Extracted records:
(* ===== verification/Tip20Sound.v ===== *)
(** * Token calls keep the ledgers

    Every call of a token, of the guard, of the factory and of the registries
    keeps the ledgers of all tokens sound. *)

From stdpp Require Import prelude gmap list strings.
From S2P Require Import Prelude DexPrice TempoEvm TempoBytes DexCredits Tip403 Keychain Tip20 Tip20Facts Tip20Ledger DexCall Tip20Call.

#[local] Open Scope Z_scope.

Section sound.
Context `{TempoSpec} `{TempoAddresses} `{!TokenAddresses} `{!TokenAddressesOk} `{Keccak} `{SystemPrecompiles} `{BlockEnv} `{ReceiptAbi}.

#[local] Hint Resolve read_bool_frame string_load_frame get_master_frame resolve_recipient_frame recipient_resolve_frame recipient_validate_frame
  is_simple_frame policy_data_frame simple_cached_frame authorized_frame policy_exists_frame check_receive_frame receive_authorized_frame
  token_policy_frame transfer_authorized_frame authorized_all_frame not_paused_frame check_role_frame from_address_frame is_tip20_frame
  burn_address_frame reward_load_frame usd_frame load_key_frame spending_key_frame hop_frame : frames.

Lemma from_address_sound {A} a (m : M A) : (has_tip20_prefix a = true -> sound m) -> sound (_ ← token_from_address a; m).
Proof. unfold token_from_address. destruct (has_tip20_prefix a); intros Hm; [|by intros s Hok ? ? ?]. apply sound_bind; [apply sound_view; intros; frames|]. intros _. by apply Hm. Qed.

(** Goes through the steps of a run; steps that only read are done. *)
Ltac sounds :=
  repeat first
    [ solve [apply sound_view; intros; unfold tip20_emit, memo_event, burn_event; frames]
    | progress cbv zeta beta
    | match goal with
      | |- sound (token_from_address _ ≫= _) => apply from_address_sound; intros
      | |- sound (_ ≫= _) => apply sound_bind; [|intros]
      | |- sound (when _ _) => apply sound_when
      | |- sound (if decide ?P then _ else _) => destruct (decide P)
      | |- sound (if ?b then _ else _) => apply sound_if
      | |- sound (match ?x with _ => _ end) => destruct x
      end ].

(** A token is neither virtual nor the zero address. *)
Lemma prefix_not_zero token : has_tip20_prefix token = true -> token <> 0.
Proof. by intros Ht ->. Qed.

Lemma prefix_not_virtual token : prefix12 token = TIP20_TOKEN_PREFIX -> Z.shiftr token 48 mod 2 ^ 80 = VIRTUAL_MAGIC -> False.
Proof.
  unfold prefix12. rewrite !Z.shiftr_div_pow2 by lia. intros Hp Hv. assert (token / 2 ^ 64 = token / 2 ^ 48 / 2 ^ 16) as He by (by rewrite Z.div_div by lia).
  rewrite He in Hp. assert (VIRTUAL_MAGIC / 2 ^ 16 = TIP20_TOKEN_PREFIX mod 2 ^ 64) as Hm; [|done].
  rewrite <- Hp, <- Hv. set (x := token / 2 ^ 48). clearbody x. pose proof (Z.div_mod x (2 ^ 80) ltac:(lia)). rewrite (Z.div_mod x (2 ^ 80)) at 2 by lia.
  replace (2 ^ 80 * (x / 2 ^ 80) + x mod 2 ^ 80) with (x mod 2 ^ 80 + (x / 2 ^ 80 * 2 ^ 64) * 2 ^ 16) by lia.
  rewrite Z.div_add by lia. rewrite Z_mod_plus_full. symmetry. apply Z.mod_small. pose proof (Z.mod_pos_bound x (2 ^ 80)). split; [apply Z.div_pos; lia|apply Z.div_lt_upper_bound; lia].
Qed.

Section token.
Context (token : Address) (Htok : has_tip20_prefix token = true).

Lemma validate_transfer_ok spender from to amount memo s : 0 <= amount -> ledgers_ok s ->
  returns (validate_transfer token spender from to amount memo) s (fun r s' => ledgers_ok s' /\ forall to, r = Some to -> r_target to <> 0).
Proof.
  intros Ha Hok. unfold validate_transfer.
  apply returns_bind. eapply returns_mono; [apply (sound_view (recipient_resolve to)); [frames|done]|]. intros r s1 Hok1.
  apply returns_bind. eapply returns_mono; [apply (sound_view (token_not_paused token)); [intros; frames|done]|]. intros [] s2 Hok2.
  unfold recipient_validate. case_decide as Hd; [by intros ? ? ?|]. apply returns_bind, returns_ret.
  apply returns_bind. eapply returns_mono; [apply (sound_view (token_transfer_authorized token from (r_target r))); [intros; frames|done]|]. intros [] s3 Hok3.
  apply returns_bind. eapply (returns_mono _ _ (fun _ s' => ledgers_ok s')).
  { destruct spender; [apply (side_sound token); [done|by apply consume_frame|done]|apply keychain_sound; [apply authorize_transfer_frame|done]]. }
  intros [] s4 Hok4. apply returns_bind. eapply returns_mono; [by apply inbound_sound|]. intros b s5 Hok5. apply returns_ret. split; [done|].
  intros to'. destruct b; [done|]. intros [= <-] Hz. apply Hd. by left.
Qed.

(** A transfer of any kind. *)
Lemma transfers_sound spender from to amount memo (m : M unit) : 0 <= amount -> (forall W, writes W m) ->
  sound (r ← validate_transfer token spender from to amount memo; finish_transfer token from r amount m).
Proof.
  intros Ha Hm s Hok. apply returns_bind. eapply returns_mono; [by apply validate_transfer_ok|]. intros [r|] s1 [Hok1 Hr]; [|by apply returns_ret].
  cbn [finish_transfer]. revert s1 Hok1. change (sound (_ ← transfer_to token from r amount; _ ← m; emit_virtual_hop token r amount)).
  apply sound_bind; [apply transfer_to_sound; [done|done|by apply Hr]|]. intros _. apply sound_view. intros W. frames.
Qed.

(** A mint of any kind. *)
Lemma mints_sound sender to amount memo (m : M unit) : 0 <= amount -> (forall W, writes W m) ->
  sound (r ← validate_mint token sender to amount memo; finish_mint token to r amount m).
Proof.
  intros Ha Hm s Hok. apply returns_bind. eapply (returns_mono _ _ (fun r s' => ledgers_ok s' /\ forall v x, r = Some (v, x) -> v = supply_of s' token)).
  - unfold validate_mint. apply returns_bind. eapply returns_writes; [apply (recipient_resolve_frame nowhere)|]. intros r s1 K1%nowhere_still.
    apply returns_bind. eapply returns_writes; [apply (check_role_frame nowhere)|]. intros _ s2 K2%nowhere_still.
    apply returns_bind, total_supply_returns. set (v := supply_of s2 token).
    apply returns_bind. eapply (returns_writes nowhere); [frames|]. intros _ s3 K3%nowhere_still.
    apply returns_bind. eapply returns_writes; [apply (token_policy_frame nowhere)|]. intros id s4 K4%nowhere_still.
    apply returns_bind. eapply returns_writes; [apply (authorized_frame nowhere)|]. intros b s5 K5%nowhere_still. destruct b; cbn [negb]; [|apply returns_throw].
    assert (ledgers_ok s5) as Hok5 by (do 5 (eapply still_ok; [done|]); done).
    assert (v = supply_of s5 token) as -> by (subst v; by rewrite (proj1 (proj2 (st_ledgers _ _ K5 token Htok))), (proj1 (proj2 (st_ledgers _ _ K4 token Htok))), (proj1 (proj2 (st_ledgers _ _ K3 token Htok)))).
    apply returns_bind. eapply returns_mono; [by apply inbound_mint|]. intros b s6 [Hok6 Hst]. apply returns_ret. split; [done|]. intros v x. destruct b; [done|].
    intros [= <- _]. by rewrite (proj1 (proj2 (st_ledgers _ _ (Hst eq_refl) token Htok))).
  - intros [[v r]|] s1 [Hok1 Hv]; [|by apply returns_ret]. cbn [finish_mint]. rewrite (Hv v r eq_refl). apply returns_bind. eapply returns_mono; [by apply mint_to_ok|].
    intros [] s2 Hok2. revert s2 Hok2. change (sound (_ ← m; _ ← tip20_emit token "Mint" [Word to; Word amount]; emit_virtual_hop token r amount)).
    apply sound_view. intros W. unfold tip20_emit. frames.
Qed.

Lemma burn_sound sender amount : 0 <= amount -> sound (burn_own token sender amount).
Proof. intros Ha. unfold burn_own. sounds. by apply burn_from_sound. Qed.

Lemma burn_blocked_sound sender owner amount b : 0 <= amount -> sound (burn_blocked_internal token sender owner amount b).
Proof. intros Ha. unfold burn_blocked_internal. sounds; by apply burn_from_sound. Qed.

Lemma burn_at_sound sender from amount : 0 <= amount -> sound (burn_at token sender from amount).
Proof. intros Ha. unfold burn_at. sounds; [apply keychain_sound, authorize_transfer_frame|by apply burn_from_sound]. Qed.

Lemma cap_ok v s s' : ledgers_ok s -> frame (fun a x => a = token /\ x = At 13) s s' -> cap_of s' token = v -> supply_of s token <= v <= u128_max -> ledgers_ok s'.
Proof.
  intros [Ht Hc Hb Hrc] Hf Hv Hr. assert (forall t who, has_tip20_prefix t = true -> bal s' t who = bal s t who) as Hbal by (intros; by apply (word_kept token _ _ _ _ _ Hf)).
  assert (forall t, has_tip20_prefix t = true -> supply_of s' t = supply_of s t) as Hsup by (intros; by apply (word_kept token _ _ _ _ _ Hf)).
  split; [intros t..|intros key; by rewrite (receipt_kept token Htok _ _ _ key Hf)].
  - intros Hp. rewrite Hsup, <- Ht by done. apply total_ext. intros who. by apply Hbal.
  - intros Hp. rewrite Hsup by done. destruct (decide (t = token)) as [->|Hne]; [lia|]. unfold cap_of. rewrite (word_kept token _ _ _ _ _ Hf); [by apply Hc|done|congruence].
  - intros who Hp. rewrite Hbal by done. by apply Hb.
Qed.

Lemma set_cap_sound sender v : sound (set_supply_cap token sender v).
Proof.
  intros s Hok. unfold set_supply_cap. apply returns_bind. eapply returns_mono; [apply (sound_view (check_role token sender DEFAULT_ADMIN_ROLE)); [intros; frames|done]|].
  intros [] s1 Hok1. apply returns_bind, total_supply_returns. case_decide; [apply returns_throw|]. case_decide; [apply returns_throw|].
  apply returns_bind, returns_store; [by apply token_not_credits|]. intros s2 Hf Hv. eapply returns_writes; [apply (writes_emit nowhere)|]. intros _ s3 K3%nowhere_still.
  eapply still_ok; [done|]. eapply cap_ok; [exact Hok1|exact Hf|exact Hv|lia].
Qed.

(** Strings of a token are beside the ledger. *)
Lemma bytes_store_frame n data : ~ ledger_slot (At n) -> writes (side token) (bytes_store token (At n) data).
Proof.
  intros Hn. assert (forall f l, writes (side token) (iterM (fun i => sstore token (slot_add (calc_data_slot (At n)) i) (f i)) l)) as Hit.
  { intros f l. apply writes_iter. intros i _. apply side_store; [done|]. plain_slot. }
  unfold bytes_store, clear_tail, calc_string_length. frames; try apply Hit; try (by apply side_store).
Qed.

Lemma policy_write_sound id : sound (write_transfer_policy token id).
Proof.
  unfold write_transfer_policy. apply sound_if; [apply registry_sound, writes_sstore; [apply registry_not_credits|done]|].
  apply (side_sound token); [done|]. apply side_write; [done|done|plain_slot].
Qed.

Lemma side_op {A} (m : M A) : writes (side token) m -> sound m.
Proof. by apply side_sound. Qed.

Lemma initialize_sound sender n y u quote admin : sound (initialize token sender n y u quote admin).
Proof.
  unfold initialize. apply sound_bind; [apply sound_view; intros; frames|]. intros _.
  do 3 (apply sound_bind; [apply side_op, bytes_store_frame; plain_slot|]; intros _).
  do 2 (apply sound_bind; [apply side_op, side_write; [done|done|plain_slot]|]; intros _).
  apply sound_bind; [|intros _; apply sound_bind; [apply policy_write_sound|]; intros _].
  - intros s Hok. apply returns_store; [by apply token_not_credits|]. intros s' Hf Hv. pose proof (l_cap s Hok token Htok). eapply cap_ok; [done|exact Hf|exact Hv|lia].
  - apply side_op. unfold grant_default_admin, role_updated, tip20_emit, set_role_admin_internal. frames; (apply side_write || apply side_bool); try done; plain_slot.
Qed.

(** Administration beside the ledger. *)
Lemma roles_frame account role b : writes (side token) (write_bool (roles token account role) b).
Proof. apply side_bool; [done|done|]. plain_slot. Qed.
Hint Resolve roles_frame : frames.

Lemma admin_sound sender role account adm : sound (grant_role token sender role account) /\ sound (revoke_role token sender role account) /\
  sound (renounce_role token sender role) /\ sound (set_role_admin token sender role adm).
Proof.
  split_and!; apply side_op; unfold grant_role, revoke_role, renounce_role, set_role_admin, get_role_admin, role_updated, tip20_emit, set_role_admin_internal; frames.
  apply side_write; [done|done|plain_slot].
Qed.

Lemma paused_sound sender role b : sound (set_paused token sender role b).
Proof. apply side_op. unfold set_paused, tip20_emit. frames. apply side_bool; [done|done|plain_slot]. Qed.

Lemma logo_sound sender uri : sound (write_logo_uri token sender uri).
Proof. apply side_op. unfold write_logo_uri, tip20_emit. frames. apply bytes_store_frame. plain_slot. Qed.

Lemma set_logo_sound sender uri : sound (set_logo_uri token sender uri).
Proof. unfold set_logo_uri, validate_logo_uri. sounds. apply logo_sound. Qed.

Lemma policy_change_sound sender id : sound (change_transfer_policy_id token sender id).
Proof. unfold change_transfer_policy_id. sounds. apply policy_write_sound. Qed.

§ **WORK INSTRUCTIONS**: The response must contain each line above that holds the string "beside".

§ **REPLY**:
(** Strings of a token are beside the ledger. *)
(** Administration beside the ledger. *)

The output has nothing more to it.